The task: Beginning with the line that holds "(lib.rs 317-326), [transaction_get_for_update]" in the data below, give again every line through the one that holds "(** How the", exactly as written.

Supplied data: Begin

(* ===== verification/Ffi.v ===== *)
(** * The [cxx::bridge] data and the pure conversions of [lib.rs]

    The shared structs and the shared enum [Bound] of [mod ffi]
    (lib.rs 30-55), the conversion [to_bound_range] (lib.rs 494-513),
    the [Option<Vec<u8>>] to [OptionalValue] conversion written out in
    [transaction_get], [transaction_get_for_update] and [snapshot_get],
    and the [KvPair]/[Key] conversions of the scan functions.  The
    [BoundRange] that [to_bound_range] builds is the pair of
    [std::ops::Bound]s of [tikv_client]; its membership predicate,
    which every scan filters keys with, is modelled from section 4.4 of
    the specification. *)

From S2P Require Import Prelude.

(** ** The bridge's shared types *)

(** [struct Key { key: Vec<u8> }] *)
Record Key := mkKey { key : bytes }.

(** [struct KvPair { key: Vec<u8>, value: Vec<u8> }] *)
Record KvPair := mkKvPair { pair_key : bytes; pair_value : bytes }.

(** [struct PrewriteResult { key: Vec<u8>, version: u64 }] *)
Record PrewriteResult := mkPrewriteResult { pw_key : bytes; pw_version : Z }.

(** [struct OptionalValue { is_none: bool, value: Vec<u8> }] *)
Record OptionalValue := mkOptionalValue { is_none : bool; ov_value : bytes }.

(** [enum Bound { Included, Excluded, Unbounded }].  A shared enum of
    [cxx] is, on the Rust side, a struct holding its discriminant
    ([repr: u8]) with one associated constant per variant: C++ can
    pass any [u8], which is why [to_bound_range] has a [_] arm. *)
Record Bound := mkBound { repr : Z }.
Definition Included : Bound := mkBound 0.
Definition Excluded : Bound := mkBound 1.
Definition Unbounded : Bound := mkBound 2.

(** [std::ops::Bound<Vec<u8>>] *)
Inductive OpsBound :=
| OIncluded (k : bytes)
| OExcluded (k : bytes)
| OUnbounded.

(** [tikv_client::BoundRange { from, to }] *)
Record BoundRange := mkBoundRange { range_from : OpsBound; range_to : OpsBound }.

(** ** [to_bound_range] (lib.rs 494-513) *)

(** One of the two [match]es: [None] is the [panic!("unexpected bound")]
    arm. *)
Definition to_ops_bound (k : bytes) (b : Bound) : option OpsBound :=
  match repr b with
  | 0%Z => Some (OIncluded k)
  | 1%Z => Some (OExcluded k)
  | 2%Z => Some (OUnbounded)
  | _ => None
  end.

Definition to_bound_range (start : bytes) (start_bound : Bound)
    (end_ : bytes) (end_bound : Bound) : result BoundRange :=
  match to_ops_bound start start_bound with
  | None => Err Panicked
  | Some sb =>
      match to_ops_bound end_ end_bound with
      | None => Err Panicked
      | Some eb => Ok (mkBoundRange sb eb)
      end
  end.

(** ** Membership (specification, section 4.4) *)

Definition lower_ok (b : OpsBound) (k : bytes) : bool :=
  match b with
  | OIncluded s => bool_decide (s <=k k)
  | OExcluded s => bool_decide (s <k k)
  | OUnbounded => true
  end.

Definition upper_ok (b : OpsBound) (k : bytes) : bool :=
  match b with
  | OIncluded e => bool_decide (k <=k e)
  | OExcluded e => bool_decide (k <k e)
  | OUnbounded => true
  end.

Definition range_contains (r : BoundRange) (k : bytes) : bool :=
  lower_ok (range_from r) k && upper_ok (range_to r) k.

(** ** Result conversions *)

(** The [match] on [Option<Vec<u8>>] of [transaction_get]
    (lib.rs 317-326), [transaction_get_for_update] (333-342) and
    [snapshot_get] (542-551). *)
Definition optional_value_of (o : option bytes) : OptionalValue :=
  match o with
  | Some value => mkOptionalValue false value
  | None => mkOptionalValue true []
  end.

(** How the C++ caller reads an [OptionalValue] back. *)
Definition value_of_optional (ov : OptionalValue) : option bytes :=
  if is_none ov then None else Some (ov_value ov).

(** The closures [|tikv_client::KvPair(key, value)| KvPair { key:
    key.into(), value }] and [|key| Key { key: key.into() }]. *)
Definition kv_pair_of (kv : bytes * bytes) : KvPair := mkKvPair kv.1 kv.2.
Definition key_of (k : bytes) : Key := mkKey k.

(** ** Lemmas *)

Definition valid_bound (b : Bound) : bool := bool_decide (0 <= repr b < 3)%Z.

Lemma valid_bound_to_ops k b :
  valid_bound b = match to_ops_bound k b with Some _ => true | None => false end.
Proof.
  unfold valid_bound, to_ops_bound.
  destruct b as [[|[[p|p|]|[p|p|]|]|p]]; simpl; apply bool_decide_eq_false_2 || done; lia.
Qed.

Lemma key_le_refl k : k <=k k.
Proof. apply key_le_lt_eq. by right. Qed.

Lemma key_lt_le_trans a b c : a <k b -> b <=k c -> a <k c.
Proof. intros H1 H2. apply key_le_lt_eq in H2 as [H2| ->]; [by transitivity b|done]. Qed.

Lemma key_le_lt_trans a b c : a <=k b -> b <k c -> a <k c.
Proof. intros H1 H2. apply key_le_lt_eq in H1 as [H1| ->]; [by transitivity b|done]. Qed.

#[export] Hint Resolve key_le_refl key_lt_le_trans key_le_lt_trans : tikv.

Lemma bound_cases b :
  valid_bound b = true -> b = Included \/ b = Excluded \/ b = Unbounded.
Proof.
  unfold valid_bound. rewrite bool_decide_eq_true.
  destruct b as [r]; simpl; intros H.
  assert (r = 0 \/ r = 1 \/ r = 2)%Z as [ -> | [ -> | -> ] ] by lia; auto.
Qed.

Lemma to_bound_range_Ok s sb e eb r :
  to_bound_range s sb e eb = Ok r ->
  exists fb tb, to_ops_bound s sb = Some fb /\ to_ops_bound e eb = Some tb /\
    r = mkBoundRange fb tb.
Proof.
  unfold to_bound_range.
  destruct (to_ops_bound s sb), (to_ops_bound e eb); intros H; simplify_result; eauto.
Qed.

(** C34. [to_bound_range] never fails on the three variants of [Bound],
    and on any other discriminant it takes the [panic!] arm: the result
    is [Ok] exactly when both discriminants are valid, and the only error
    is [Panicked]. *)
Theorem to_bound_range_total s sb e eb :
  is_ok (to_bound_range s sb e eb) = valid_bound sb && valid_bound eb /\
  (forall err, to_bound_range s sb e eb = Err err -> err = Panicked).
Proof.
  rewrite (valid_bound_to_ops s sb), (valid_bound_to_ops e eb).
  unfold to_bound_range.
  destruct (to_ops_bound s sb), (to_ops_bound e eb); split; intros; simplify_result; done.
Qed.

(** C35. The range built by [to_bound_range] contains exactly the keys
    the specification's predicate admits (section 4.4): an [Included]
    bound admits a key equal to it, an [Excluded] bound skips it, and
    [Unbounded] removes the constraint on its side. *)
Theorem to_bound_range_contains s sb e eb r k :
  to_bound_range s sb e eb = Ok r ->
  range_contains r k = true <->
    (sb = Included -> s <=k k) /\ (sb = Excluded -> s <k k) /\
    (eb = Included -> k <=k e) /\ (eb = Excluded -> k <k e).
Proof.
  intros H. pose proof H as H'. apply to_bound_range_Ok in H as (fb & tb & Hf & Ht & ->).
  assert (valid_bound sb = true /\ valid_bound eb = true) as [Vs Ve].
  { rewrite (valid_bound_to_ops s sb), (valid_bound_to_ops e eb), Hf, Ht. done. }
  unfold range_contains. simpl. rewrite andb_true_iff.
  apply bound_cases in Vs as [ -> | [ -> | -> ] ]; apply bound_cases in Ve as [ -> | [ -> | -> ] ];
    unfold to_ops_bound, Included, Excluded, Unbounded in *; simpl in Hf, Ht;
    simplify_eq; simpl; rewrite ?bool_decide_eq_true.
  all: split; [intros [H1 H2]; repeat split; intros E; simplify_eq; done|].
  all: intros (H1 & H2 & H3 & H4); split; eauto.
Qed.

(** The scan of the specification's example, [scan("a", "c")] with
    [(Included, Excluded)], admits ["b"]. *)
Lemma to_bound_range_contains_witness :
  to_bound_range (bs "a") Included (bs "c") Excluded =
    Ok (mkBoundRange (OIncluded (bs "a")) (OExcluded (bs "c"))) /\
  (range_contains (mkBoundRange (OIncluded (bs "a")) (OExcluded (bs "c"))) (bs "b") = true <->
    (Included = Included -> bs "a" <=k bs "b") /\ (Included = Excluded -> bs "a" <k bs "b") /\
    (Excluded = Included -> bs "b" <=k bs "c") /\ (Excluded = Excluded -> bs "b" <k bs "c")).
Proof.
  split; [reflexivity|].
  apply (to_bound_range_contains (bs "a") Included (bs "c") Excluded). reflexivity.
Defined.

Supplied data: End

Answer section:
    (lib.rs 317-326), [transaction_get_for_update] (333-342) and
    [snapshot_get] (542-551). *)
Definition optional_value_of (o : option bytes) : OptionalValue :=
  match o with
  | Some value => mkOptionalValue false value
  | None => mkOptionalValue true []
  end.

(** How the C++ caller reads an [OptionalValue] back. *)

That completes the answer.